One of my favorite Simpsons episodes is titled “Last Exit to Springfield,” and it includes a scene where Mr. Burns and Smithers are accessing a secret control room to shut off the power to the entire town. They proceed to walk through multiple levels of security with video cameras, an eye scanner, and even a hidden library passage unlocked via a fake book. They finally arrive at the control room only to find the back door broken and wide open, with a stray dog walking in. In the late 90’s I used this reference all the time when assessing the security posture of my customer’s network firewalls.
“Yes it’s great that you have over 1200 detailed firewall rules that whitelist the specific ports that are opened across your network. But you see this ‘Allow All’ rule that’s linked to the static IP address of your VP’s desktop? This one bad firewall policy pretty much negates all the rest of them.”
I’ve written this before, but it bears repeating: in IT security you’re only as strong as your weakest link. Would any security administrator be OK with allowing even a single “Allow All” firewall rule to exist? Probably not. Identity is the new perimeter and multifactor authentication (MFA) policies are the virtual firewalls that protect them, so why have many corporations and federal agencies implemented MFA polices for only most of their systems and privileged accounts? That’s on par with having a few “Allow All” firewall rules since all it takes is one compromised identity to negate the rest of your security policies.
Implementing MFA within federal agencies should not be a herculean task, and Centrify is here to help. Centrify Server Suite joins your non-windows systems to Active Directory, thus allowing federal users to use their PIV or CAC smart cards at their desktop and Kerberos Single Sign On (SSO) throughout the enterprise, to include *NIX servers and their applications. Centrify’s cloud services provides Identity-As-A-Service (IDaaS) to extend MFA and SSO to applications and servers residing both outside and inside the enterprise, as well as allowing external users to securely access these same resources without a VPN. The idea is to eliminate passwords completely by requiring users to use their smart cards to obtain some type of temporary token (Kerberos ticket, SAML assertion, etc), while also locking down systems and applications so that password based authentications are not allowed. If access to all resources and data can only be obtained via these temporary tokens and those tokens can only be obtained via smart card authentication, then you’ve successfully implemented MFA everywhere and for everybody.

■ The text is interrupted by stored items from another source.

Lemma run_loop_ok fuel r r' : loop_ok r -> run_loop fuel r = Ok r' -> loop_ok r'.
Proof.
  revert r. induction fuel as [|fuel IH]; intros r Hok Hl; cbn [run_loop] in Hl;
    (case_match eqn:Eloop; [|by simplify_eq]); [done|].
  destruct Hok as (Hs & Hwf & Ho & Hst).
  apply andb_true_iff in Eloop as [Hnstop _]. apply negb_true_iff in Hnstop.
  destruct (Hst Hnstop) as [Hr Hc].
  destruct (rt_continue (runtime r)) as [x' [e|]] eqn:Ec; cycle 1.
  { simplify_eq. split_and!; try done.
    - unfold waiting_synced in *. change (runtime (with_runtime x' r)) with x'.
      change (state (with_runtime x' r)) with (state r). by rewrite (rt_continue_none_waiting _ _ Ec).
    - cbn. pose proof (wf_continue (runtime r) Hwf) as Hw'. cbn in Ec. by rewrite Ec in Hw'. }
  destruct (handle_step_synced r x' e Hs Ec) as [Hw Hs3].
  set (r2 := update_state (state_lastEvent (Some e)) (with_runtime x' r)) in *.
  assert (wf x') as Hwf'.
  { pose proof (wf_continue (runtime r) Hwf) as Hw'. cbn in Ec. by rewrite Ec in Hw'. }
  assert (loop_ok (handleRuntimeEvent e r2).1) as Hok3.
  { destruct (handleRuntimeEvent_state e r2) as [Ho3 Hst3]; [done..|].
    split_and!; [done| |done|done].
    apply (handleRuntimeEvent_runtime wf); [intros ???; apply wf_setVariable|done]. }
  destruct (handleRuntimeEvent e r2) as [r3 []] eqn:Eh; [by simplify_eq|]. by apply (IH r3).
Qed.

Definition runner_ok r : Prop := waiting_synced r /\ wf r.(runtime) /\ state_ok r.(state).

Lemma runUntilPause_ok fuel r r' : loop_ok r -> runUntilPause fuel r = Ok r' -> runner_ok r'.
Proof.
  unfold runUntilPause. intros Hok Hr. destruct (run_loop fuel r) as [r1|] eqn:E; [|done].
  cbn in Hr. simplify_eq. apply run_loop_ok in E as (Hs & Hwf & Ho & _); [|done].
  unfold after_loop. case_match eqn:Ecmp; [|done].
  split_and!; unfold waiting_synced in *; rewrite ?emit_state, ?emit_runtime; cbn; [done|done|].
  destruct Hwf as (_ & Hwait & _). unfold state_ok in *; cbn.
  split; [|done]. intros Hw. rewrite Hs in Hw. cbn in Hw, Ecmp.
  destruct (Hwait Hw) as (_ & _ & Hc). unfold DialogueTreeRuntime.isDialogueComplete in Ecmp. congruence.
Qed.

(** A new or reset runner: neither running, waiting nor complete. *)
Definition idle (s : RunnerState) : bool :=
  negb s.(isRunning) && negb s.(isWaitingForOption) && negb s.(isComplete).

(** The calls the invariant is kept by: no [continue()] on an idle runner,
    no [stop()] while waiting. *)
Definition spec_allowed r (op : RunnerOp) : bool :=
  match op with
  | ROpContinue => negb (idle r.(state))
  | ROpStop => negb r.(state).(isWaitingForOption)
  | _ => true
  end.

Fixpoint allowed_run (fuel : nat) (ops : list RunnerOp) r : bool :=
  match ops with
  | [] => true
  | op :: ops' => spec_allowed r op && allowed_run fuel ops' (apply_runner_op fuel op r)
  end.

(** C9: The spec's execution-state invariant (awaiting a choice implies
    running and not finished; finished implies not running) holds for a
    tree-backed runner after any sequence of calls in which [continue()] is
    never called on an idle runner (neither running, waiting nor complete:
    new or reset) and [stop()] never while waiting for a choice; the
    runner's waiting flag follows the runtime's and the runtime stays well
    formed. *)
Theorem runner_state_spec ops r :
  runner_ok r -> allowed_run 5 ops r = true -> runner_ok (run_runner_ops 5 ops r).
Proof.
  unfold run_runner_ops. revert r. induction ops as [|op ops IH]; intros r Hok Hal; [done|].
  cbn [allowed_run] in Hal. apply andb_true_iff in Hal as [Hop Hal].
  cbn [fold_left]. apply IH; [clear IH Hal|done].
  destruct Hok as (Hs & Hwf & Ho). rename Hop into Hal. unfold waiting_synced in Hs. destruct op; cbn in Hal |- *.
  - destruct (start _ _ _) eqn:E; [|done]. eapply runUntilPause_ok; [|exact E].
    split_and!; [|by apply start_runtime_wf|unfold state_ok; cbn; naive_solver|done].
    unfold waiting_synced. runner_simpl. by rewrite rt_setNode_waiting.
  - destruct (continue 5 r) eqn:E; [|done]. unfold continue in E.
    destruct (isWaitingForOption (state r)) eqn:Ew; [done|].
    destruct (isComplete (state r)) eqn:Ec; [done|].
    eapply runUntilPause_ok; [|exact E]. split_and!; [by unfold waiting_synced; rewrite Ew|done|done|intros _].
    unfold idle in Hal. rewrite Ew, Ec in Hal. by destruct (isRunning (state r)).
  - destruct (selectOption _ _ _) eqn:E; [|done]. unfold selectOption in E.
    destruct (isWaitingForOption (state r)) eqn:Ew; [|done]. cbn [negb] in E.
    destruct (rt_setSelectedOption _ _) as [x'|] eqn:Esel; [|done].
    destruct Ho as [Hwo _]. destruct (Hwo Ew) as [Hr Hc].
    eapply runUntilPause_ok; [|exact E]. split_and!.
    + unfold waiting_synced. runner_simpl. by rewrite (rt_select_waiting _ _ _ Esel).
    + by eapply wf_setSelectedOption.
    + unfold state_ok. cbn. rewrite Hc. naive_solver.
    + intros _. cbn. by rewrite Hr, Hc.
  - apply negb_true_iff in Hal. split_and!; [done|done|]. unfold state_ok; cbn. rewrite Hal. naive_solver.
  - split_and!; [by unfold waiting_synced|apply (wf_apply_op OpReset), Hwf|unfold state_ok; cbn; naive_solver].
  - split_and!; [|by apply wf_setVariable|done].
    unfold waiting_synced in *. by cbn in *.
  - done.
  - unfold unsubscribe. by case_match.
Qed.
End StateSpec.
(** * Pariksha exam guardian: live evaluation and test submission hooks

    A shallow embedding of the hooks [useLiveEvaluation] and
    [useTestSubmission], and of the statistics the evaluation dashboard
    derives from them.

    Rows travel as JavaScript objects: they are spread into one another
    ([{ ...s, ...payload.new }]) and read field by field, so a row is a
    finite map from field names to values.  A field that is missing reads
    as [undefined], which is [None] here. *)

From Stdlib Require Import ZArith.
From stdpp Require Import base option strings gmap list.

Local Open Scope string_scope.
Local Open Scope list_scope.
Local Open Scope Z_scope.

(** ** Values and rows *)

(** The values a column holds.  [VProfile] is the embedded resource
    [profiles:student_id (full_name, email)] of the session query. *)
Inductive value : Type :=
  | VNull
  | VBool (b : bool)
  | VNum (n : Z)
  | VStr (s : string)
  | VProfile (full_name email : string).

#[global] Instance value_eq_dec : EqDecision value.
Proof. solve_decision. Defined.

Abbreviation row := (gmap string value).

(** [{ ...s, ...n }]: the fields of [n] win, the others are kept. *)
Definition spread (s n : row) : row := n ∪ s.

(** [{ ...o, k: v }] where [v] may be [undefined]. *)
Definition set_field (k : string) (v : option value) (o : row) : row :=
  match v with
  | Some x => <[k := x]> o
  | None => delete k o
  end.

(** [r.col === x] for a string [x]; also the filter [.eq(col, x)] of a
    request. *)
Definition col_is (col x : string) (r : row) : bool :=
  bool_decide (r !! col = Some (VStr x)).

(** ** The durable store

    The hosted backend is reached through the query builder of its client
    library.  What follows is the behaviour of the requests the hooks
    build: a table is the list of its rows, a filtered read with
    [.single()] yields a row exactly when one row matches, a filtered
    update rewrites every matching row (and is not an error when none
    matches), an insert appends one row under a primary key not in use. *)

Record Db : Type := mkDb {
  tbl_test_sessions : list row;
  tbl_answers : list row;
  tbl_profiles : list row
}.

Definition with_answers (db : Db) (t : list row) : Db :=
  mkDb (tbl_test_sessions db) t (tbl_profiles db).

Definition with_test_sessions (db : Db) (t : list row) : Db :=
  mkDb t (tbl_answers db) (tbl_profiles db).

(** [.single()]: data only when exactly one row is selected. *)
Definition single (rows : list row) : option row :=
  match rows with
  | [r] => Some r
  | _ => None
  end.

Definition select_single (p : row → bool) (t : list row) : option row :=
  single (filter (λ r, p r = true) t).

Definition update_where (patch : row) (p : row → bool) (t : list row) : list row :=
  (λ r, if p r then spread r patch else r) <$> t.

(** The primary keys in use, and the key the store gives a new row. *)
Definition row_key (r : row) : option string :=
  match r !! "id" with
  | Some (VStr i) => Some i
  | _ => None
  end.

Definition keys (t : list row) : list string := omap row_key t.

Definition new_key (t : list row) : string := fresh (keys t).

Definition stored (r : row) (t : list row) : row :=
  <["id" := VStr (new_key t)]> r.

Definition insert_row (r : row) (t : list row) : list row :=
  t ++ [stored r t].
(** * FHIR Patient Manager: a shallow embedding of [fhripatient.js] and
    [update.js], and the properties of its validation and selection logic.

    JavaScript strings are sequences of UTF-16 code units.  The page is
    the table of its elements by id, as the code reads it with
    [getElementById].  The host (clock, date formats beyond the ISO
    date-only form, [fetch], [confirm]) is a parameter.  What an operation
    does to the outside (console lines, banners, displays, prompts,
    requests) is collected as a list of events, and exceptions are a
    completion of their own, caught by [try_catch].  Resources are typed
    as FHIR has them: a name's [given] is a list of strings, and so on;
    where the code takes what a server answers for a patient to load, the
    answer is also taken as any value of JSON. *)

From Stdlib Require Import ZArith NArith List String Ascii Bool Lia DecimalString.
Import ListNotations.

Set Implicit Arguments.

(* ------------------------------------------------------------------ *)
(** ** Strings *)

Definition codeunit := N.
Definition jsstring := list codeunit.

(** An ASCII literal of the source as a sequence of code units. *)
Definition lit (s : string) : jsstring :=
  map N_of_ascii (list_ascii_of_string s).
Arguments lit s%_string.

(** Truthiness of a string: every string but the empty one. *)
Definition truthy (s : jsstring) : bool :=
  match s with [] => false | _ :: _ => true end.

Definition jsstring_eqb (a b : jsstring) : bool :=
  if list_eq_dec N.eq_dec a b then true else false.

(** ECMAScript WhiteSpace and LineTerminator code points: what
    [String.prototype.trim] removes and what [\s] matches. *)
Definition is_whitespace (c : codeunit) : bool :=
  ((9 <=? c) && (c <=? 13) || (c =? 32) || (c =? 160) || (c =? 5760)
   || (8192 <=? c) && (c <=? 8202) || (c =? 8232) || (c =? 8233)
   || (c =? 8239) || (c =? 8287) || (c =? 12288) || (c =? 65279))%N.

(** [\d]: the ten ASCII digits. *)
Definition is_digit (c : codeunit) : bool := ((48 <=? c) && (c <=? 57))%N.

Fixpoint trimStart (s : jsstring) : jsstring :=
  match s with
  | c :: r => if is_whitespace c then trimStart r else s
  | [] => []
  end.

Definition trimEnd (s : jsstring) : jsstring := rev (trimStart (rev s)).

Definition trim (s : jsstring) : jsstring := trimEnd (trimStart s).

(** [!s.trim()] *)
Definition blank (s : jsstring) : bool := negb (truthy (trim s)).

(** A character that is not white space. *)
Definition visible (c : codeunit) : bool := negb (is_whitespace c).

So how do we force the use of smart cards for everything and eliminate passwords? One method is to modify a user’s account in Active Directory by selecting the “smart card is required for interactive logon” checkbox, or by doing this for all users via an AD Group Policy. However this is easier said then done and many organizations are finding that modifying AD accounts in this manner end up breaking some critical applications downstream. Another option is to enforce “no passwords allowed” at each endpoint itself, and Centrify implements this via Mac and *NIX Group Policies that only allow authentication directly via smart cards, or indirectly via Kerberos tokens obtained by a smart card. Centrify supports Microsoft’s Authentication Mechanism Assurance (AMA), which places a user into a dynamic user group whenever they authenticate using a smart card, so therefore it knows the difference between Kerberos tickets obtained via a password and those obtained via a smart card. Again the ultimate goal is usually to enforce smart card authentication directly from within the Active Directory account itself, however enforcing it at the endpoint adds an additional layer of security that might but the only option in some cases.
Remember all it takes is one compromised identity to expose your enterprise to hackers and allow them in, regardless of how many layers of advanced firewalls and intrusion detection systems you employ. In order to be truly secure, you need to eliminate passwords and implement MFA policies for 100% of your privileged accounts, as well as ensure that all critical resources can only be accessed by accounts who have authenticated using MFA policies. Otherwise you’ll find yourself in the same situation as Mr. Burns with the unauthorized stray dog, except in your case simply kicking the dog out won’t suffice.